Being as though many don’t know what depression is – signs of depression – I’d like to tell you some things to lookout for. These are things I noticed in myself, others, and others noticed in me as well.
- Excessive sleep (Lack of energy)
- Frequent changes of mood
- Avoiding people/things
- Lack of appetite
- Short temper
- Negative outlook on everything
These are only a few signs I feel are easier to notice when you truly know a person. When it comes to coping with [my] depression I read, write, meditate, exercise, listen to nature sounds, and as bad as this may sound, I exclude myself from A LOT. Alongside taking my medications and therapy. People definitely take it personal, but I know me which is why I do this. I may want to have a girl’s night out, however, if I’m already feeling a way, I know I’ll ruin it with my mood. I’m firm on vibes and I don’t want to be that negative energy for anyone, but people can’t seem to understand that. Not to mention many thinks going out fixes everything.

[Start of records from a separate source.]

Lemma get_state_information_some (html : text) (info : state_info) :
  get_state_information html = Some info ->
  si_state info =
    (if contains (txt "New data available.") html then "new_data"
     else if contains (txt "Building Data file") html then "rebuilding"
     else if contains (txt "Click link above to download") html then "download"
     else "unknown") /\
  (si_records info = None <-> re_search html = None).
Proof.
  unfold get_state_information. cbv zeta.
  destruct (re_search html) as [ds|]; [destruct (py_int_digits ds)|];
    intros H; try discriminate H; injection H as <-; cbn [si_state si_records];
    (split; [reflexivity|split; discriminate || reflexivity]).
Qed.

(** ** Claim C8 (as corrected).
    [get_state_information] raises exactly when [RE_NUM_RECORDS] matches
    with a group of more than [int_max_str_digits] digits: [int(records)]
    then raises [ValueError].  On every other page it returns.  When it
    returns, the state is decided by a first-match containment test over
    the three markers, in the order new data, rebuilding, ready to
    download, and is [unknown] when none occurs; the record count is
    present exactly when [RE_NUM_RECORDS] matches, and absent (not zero)
    otherwise. *)
Theorem get_state_information_spec (html : text) :
  (get_state_information html = None <->
     exists ds, re_search html = Some ds /\ (int_max_str_digits < length ds)%nat) /\
  forall info, get_state_information html = Some info ->
  ((exists a b, html = a ++ txt "New data available." ++ b) ->
     si_state info = "new_data") /\
  (~ (exists a b, html = a ++ txt "New data available." ++ b) ->
   (exists a b, html = a ++ txt "Building Data file" ++ b) ->
     si_state info = "rebuilding") /\
  (~ (exists a b, html = a ++ txt "New data available." ++ b) ->
   ~ (exists a b, html = a ++ txt "Building Data file" ++ b) ->
   (exists a b, html = a ++ txt "Click link above to download" ++ b) ->
     si_state info = "download") /\
  (~ (exists a b, html = a ++ txt "New data available." ++ b) ->
   ~ (exists a b, html = a ++ txt "Building Data file" ++ b) ->
   ~ (exists a b, html = a ++ txt "Click link above to download" ++ b) ->
     si_state info = "unknown") /\
  ((exists n, si_records info = Some n) <-> re_matches html) /\
  (~ re_matches html -> si_records info = None).
Proof.
  split.
  - unfold get_state_information. cbv zeta.
    destruct (re_search html) as [ds|] eqn:E.
    + unfold py_int_digits.
      destruct (Nat.leb_spec (length ds) int_max_str_digits) as [L|L]; split.
      * discriminate.
      * intros [ds' [E' L']]. injection E' as <-. lia.
      * intros _. exists ds. auto.
      * intros _. reflexivity.
    + split; [discriminate|]. intros [ds' [E' _]]. discriminate E'.
  - intros info Hi. destruct (get_state_information_some _ _ Hi) as [Hs Hr].
    rewrite Hs. split; [|split; [|split; [|split; [|split]]]].
    + intros H. apply contains_spec in H. rewrite H. reflexivity.
    + intros H1 H2. rewrite (contains_false _ _ H1).
      apply contains_spec in H2. rewrite H2. reflexivity.
    + intros H1 H2 H3. rewrite (contains_false _ _ H1), (contains_false _ _ H2).
      apply contains_spec in H3. rewrite H3. reflexivity.
    + intros H1 H2 H3.
      rewrite (contains_false _ _ H1), (contains_false _ _ H2), (contains_false _ _ H3).
      reflexivity.
    + split.
      * intros [n Hn]. destruct (re_search html) as [ds|] eqn:E.
        -- exact (re_search_some _ _ E).
        -- rewrite (proj2 Hr eq_refl) in Hn. discriminate Hn.
      * intros Hm. destruct (si_records info) as [n|] eqn:E; [exists n; reflexivity|].
        exfalso. exact (re_search_complete _ Hm (proj1 Hr eq_refl)).
    + intros Hm. apply Hr. destruct (re_search html) as [ds|] eqn:E; [|reflexivity].
      exfalso. exact (Hm (re_search_some _ _ E)).
Qed.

When it’s all over your reality slaps you back in the face fast. That’s why I laid off drinking so much because I’d feel good for however long and once those drinks wear off, that “good” feeling is gone. Or I overthink myself while drinking which ruins everything.
I know everyone can’t identify depression which is why I hope this post helped you a little. Whether it’s for you or someone else. Don’t allow anyone to make you feel bad because you want them to know how they made you feel. Don’t allow anyone to make you feel bad for taking medications or seeing a therapist to help you. Don’t allow anyone to make you feel like what you feel isn’t real. There are so many depressed people on this earth who consider it sadness when it’s so much more than that. And this is why they can’t understand why you’ve identified your “sadness” as something bigger.
Contact me, find a support group, do breathing exercises, write positive notes to yourself, drink lots of water, go out for some fresh air. Do things that make you feel better and possibly less alone in your time. There is someone here for you, who understands what you’re going through even though you may not know it. You have to want to be better in order to get better. I know it isn’t easy, but it has to start somewhere. Acknowledgment is the first step so you’re already halfway there.